INPUT RECORDS below:

(* ===== verification/SnapshotProps.v ===== *)
(** * What a snapshot restores. *)
From S2P Require Import Prelude Crc32 CacheConfig SipHash Entry Page IndexTable Shard ShardInv CacheFile Cache Wire KVWire KVWireProps KVOps KVSpec CacheProps CacheIter LogCodec ShardLog ShardFSM FSMProps Snapshot.
From stdpp Require Import strings.
Import Crc32 Entry KVOps ShardFSM Snapshot.
#[local] Open Scope Z_scope.

(** What a cache promises of a walk and of its clock: a walk sees each key once, and
    every key that has not expired by the reading [walkNow] of the wall clock. *)
Class WalkLaws (S : Type) `{KVLaws S} `{Walk S} := {
  walkNow : S -> bytes -> Z;
  wk_iterate s : kvOk s -> exists s' l, cIterate s = (s', Ok l) /\ kvOk s' /\ (forall k, content s' k = content s k) /\ cLastStamp s' = cLastStamp s /\
    NoDup ((fun x => x.1.1) <$> l) /\ forall k v e, (k, v, e) ∈ l <-> content s k = Some (v, e) /\ Shard.isExpired e (walkNow s k) = false;
  wk_advance n s : kvOk s -> exists s', cAdvanceStamp n s = (s', Ok tt) /\ kvOk s' /\ (forall k, content s' k = content s k) /\
    (0 <= n -> cLastStamp s' = Z.max n (cLastStamp s));
  wk_fits s k v e : kvOk s -> content s k = Some (v, e) -> keyFits k /\ valFits v;
}.
(** The readers that were there stay in order when batches gain members. *)
Lemma readers_stay s r bs rs pe sl : readerOk s r ->
  (forall b x, batches s !! b = Some x -> exists x', bs !! b = Some x' /\ done x' = done x /\ budget x <= budget x') ->
  (forall j r' b own c, rs !! j = Some r' -> ph r' = Flying b own c -> readers s !! j = Some r') ->
  readerOk (MkSys sl pe bs rs (committed s) (now s) (calls s)) r.
Proof.
  intros [Ha Hp] Hb Hr. split; [done|]. destruct (ph r) as [b| | | |]; try done. destruct Hp as (x & Hx & Hd & Ho & Hf). destruct (Hb b x Hx) as (x' & Hx' & E & Hle). exists x'. cbn.
  split_and!; [done|lia|by rewrite E|]. intros j r' own c Hj Hp'. apply (Hf j r' own c); [|done]. by eapply Hr.
Qed.

(** A follower arrives: into batch [b], that is or becomes the pending one. *)
Lemma follow_inv s dl b bs : inv s -> running s = true -> (forall b', b' <> b -> bs !! b' = batches s !! b') -> (pending s = Some b \/ (pending s = None /\ b = length (batches s))) ->
  (exists x, bs !! b = Some x /\ done x = None /\ dl <= budget x /\ forall x0, batches s !! b = Some x0 -> done x0 = None /\ budget x0 <= budget x) ->
  inv (MkSys true (Some b) bs (readers s ++ [newcomer s dl (Waiting b)]) (committed s) (now s) (calls s)).
Proof.
  intros Hs Hrun Hbs Hb (x & Hx & Hxd & Hxl & Hx0). destruct (fresh_batch s Hs) as (_ & Hf2 & Hf3).
  assert (forall i r, readers s !! i = Some r -> flight (ph r) <> Some b) as Hnf by (intros i r Hr Hf; destruct Hb as [Hp|[_ ->]]; [by destruct (in_flight s Hs i r b Hr Hf)|by apply (Hf3 i r _ Hr (or_introl Hf))]).
  assert (forall i r, (readers s ++ [newcomer s dl (Waiting b)]) !! i = Some r -> leads (ph r) = true -> readers s !! i = Some r) as Hl by (intros i r [?|[_ ->]]%snoc_lookup ?; done).
  pose proof Hs as [H1 H2 H3 H4 H5 H6 H7 H8]. split; cbn.
  - intros i r [Hr|[-> ->]]%snoc_lookup.
    + eapply readers_stay; [by apply (H1 i)| |intros j r' b' own c [?|[_ ->]]%snoc_lookup ?; done]. intros b' y Hy. destruct (decide (b' = b)) as [->|Hne]; [|exists y; rewrite Hbs; done].
      exists x. destruct (Hx0 y Hy). split_and!; [done|congruence|done].
    + split; [done|]. exists x. split_and!; try done; [by intros a; rewrite Hxd|]. intros j r' own c [Hj|[_ ->]]%snoc_lookup Hp; [|done]. destruct (Hnf j r' Hj). by rewrite Hp.
  - intros i j r r' Hi Hj Hl1 Hl2. by apply (H2 i j r r'); auto.
  - split; [|done]. intros _. destruct (proj1 H3 Hrun) as (i & r & Hi & Hle). exists i, r. split; [apply snoc_lookup; by left|done].
  - intros b' [= <-]. split; [done|]. by exists x.
  - intros i r b' [Hi|[_ ->]]%snoc_lookup Hf; [|done]. assert (b' <> b) as Hne by (intros ->; by apply (Hnf i r)). split; [congruence|]. rewrite Hbs by done. by apply (H5 i r b').
  - intros b' y Hy Hd. destruct (decide (b' = b)) as [->|Hne]; [by left|]. right. rewrite Hbs in Hy by done. destruct (H6 b' y Hy Hd) as [Hp|(i & r & Hi & Hf)]; [destruct Hb as [?|[? _]]; congruence|].
    exists i, r. split; [apply snoc_lookup; by left|done].
  - intros b' t Hin. destruct (H7 b' t Hin) as (Hp & Hy & Hn). assert (b' <> b) as Hne by (destruct Hb as [Hb|[_ ->]]; [congruence|by eapply Hf2]). split; [congruence|]. rewrite Hbs by done. split; [done|].
    intros i r own [Hi|[_ ->]]%snoc_lookup; [by apply (Hn i r own)|done].
  - done.
Qed.
Lemma appjs_clearTypingTimeout_sent (w : World) :
  sent (AppJs.clearTypingTimeout w) = sent w /\ st (AppJs.clearTypingTimeout w) = st w.
Proof. unfold AppJs.clearTypingTimeout. destruct (typingTimeoutRef w); auto. Qed.

Lemma appjs_scroll_sent (s : AppState) (w : World) :
  sent (AppJs.scrollEffect s w) = sent w /\ st (AppJs.scrollEffect s w) = st w
  /\ sent (AppJs.scrollEffect_cleanup w) = sent w
  /\ st (AppJs.scrollEffect_cleanup w) = st w.
Proof.
  unfold AppJs.scrollEffect, AppJs.scrollEffect_cleanup, disconnectObserver.
  destruct (loading s || negb (hasMore s) || truthyStr (trim (search s)));
    destruct (scrollCleanup w); destruct (observerRef w); simpl; auto.
Qed.

(** What a commit does to the requests and to the hooks when the load
    effect does not run. *)
Lemma appjs_commitOnce_no_load (env : Env) (prev : AppState) (w : World) :
  AppJs.sameLoadDeps prev (st w) = true ->
  sent (AppJs.commitOnce env prev w) = sent w /\ st (AppJs.commitOnce env prev w) = st w.
Proof.
  intros H. unfold AppJs.commitOnce. cbv zeta. rewrite H. simpl.
  destruct (rendered_frame (AppJs.gridRendered (st w)) w) as [Hst0 Hsent0].
  set (w0 := if AppJs.gridRendered (st w) then w else targetRemoved w) in *.
  clearbody w0.
  destruct (negb (AppJs.sameScrollDeps prev (st w))); [ | auto ].
  destruct (appjs_scroll_sent (st w) (AppJs.scrollEffect_cleanup w0)) as (E1 & E2 & _ & _).
  destruct (appjs_scroll_sent (st w) w0) as (_ & _ & E3 & E4).
  rewrite E1, E2, E3, E4. auto.
Qed.
(** C10 at work: a file reported as one byte over 5 GiB is turned away
    after the open and the stat of the handle. *)
Lemma Upload_rejects_large_file_witness :
  Size (mkFileInfo (5 * 1024 * 1024 * 1024 + 1) 420) > 5 * 1024 * 1024 * 1024 /\
  (Upload_in world_big plain_request [] emptyRenter).1
    = Failed (ErrNew "cannot upload a file larger than 5 GB") /\
  rlog (Upload_in world_big plain_request [] emptyRenter).2
    = [FxOpen "data.bin"; FxHandleStat] /\
  files (Upload_in world_big plain_request [] emptyRenter).2 = ∅.
Proof.
  assert (Size (mkFileInfo (5 * 1024 * 1024 * 1024 + 1) 420) > 5 * 1024 * 1024 * 1024)
    as Hbig by (vm_compute; reflexivity).
  split; [exact Hbig|].
  assert (os_Open (Collaborators := testWorld world_big) (Filename plain_request)
          = Ok (mkStream [x01; x02; x03] None)) as Hopen by (vm_compute; reflexivity).
  assert (handle_Stat (Collaborators := testWorld world_big)
            (mkStream [x01; x02; x03] None)
          = Ok (mkFileInfo (5 * 1024 * 1024 * 1024 + 1) 420)) as Hstat
    by (vm_compute; reflexivity).
  destruct (Upload_rejects_large_file (Collaborators0 := testWorld world_big)
              plain_request [] emptyRenter _ _ Hopen Hstat Hbig)
    as (_ & Hfiles & _ & _ & Hlast).
  assert (filepath_Ext (Filename plain_request) = filepath_Ext (Nickname plain_request))
    as Hext by (vm_compute; reflexivity).
  assert (files emptyRenter !! Nickname plain_request = None) as Hfree
    by (vm_compute; reflexivity).
  destruct (Hlast Hext Hfree) as [Herr Hlog].
  split; [exact Herr|]. split; [exact Hlog|exact Hfiles].
Defined.

End OnWorlds.

(** * More on the pipeline *)

Section PipelineMore.
Context {H R : Type} `{!uploader H} `{!Reader R}.

Local Abbreviation St := (@state H R).
Local Abbreviation Wk := (@worker H).

(** The erasure code and the piece size of the file do not change. *)
Lemma file_static_run f (r : R) (hosts : list H) sched tr (s : St) :
  upload f r hosts sched = Some (tr, s) ->
  erasureCode (fobj s) = erasureCode f /\ pieceSize (fobj s) = pieceSize f.
Proof.
  apply (run_invariant
           (fun _ s => erasureCode (fobj s) = erasureCode f
                       /\ pieceSize (fobj s) = pieceSize f)); [done|].
  intros tr' s1 a e s2 Hinv Hs. destruct a as [|k]; simpl in Hs.
  - unfold disp_step, read_chunk in Hs. repeat case_match; simplify_eq; done.
  - unfold worker_step in Hs. repeat case_match; simplify_eq; done.
Qed.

End of INPUT RECORDS.

*YOUR ASSIGNMENT*
Copy the records above faithfully. Begin at their first line, end at the line containing "every key that", and include nothing else.

*EXERCISE RESULT*
(* ===== verification/SnapshotProps.v ===== *)
(** * What a snapshot restores. *)
From S2P Require Import Prelude Crc32 CacheConfig SipHash Entry Page IndexTable Shard ShardInv CacheFile Cache Wire KVWire KVWireProps KVOps KVSpec CacheProps CacheIter LogCodec ShardLog ShardFSM FSMProps Snapshot.
From stdpp Require Import strings.
Import Crc32 Entry KVOps ShardFSM Snapshot.
#[local] Open Scope Z_scope.

(** What a cache promises of a walk and of its clock: a walk sees each key once, and
    every key that has not expired by the reading [walkNow] of the wall clock. *)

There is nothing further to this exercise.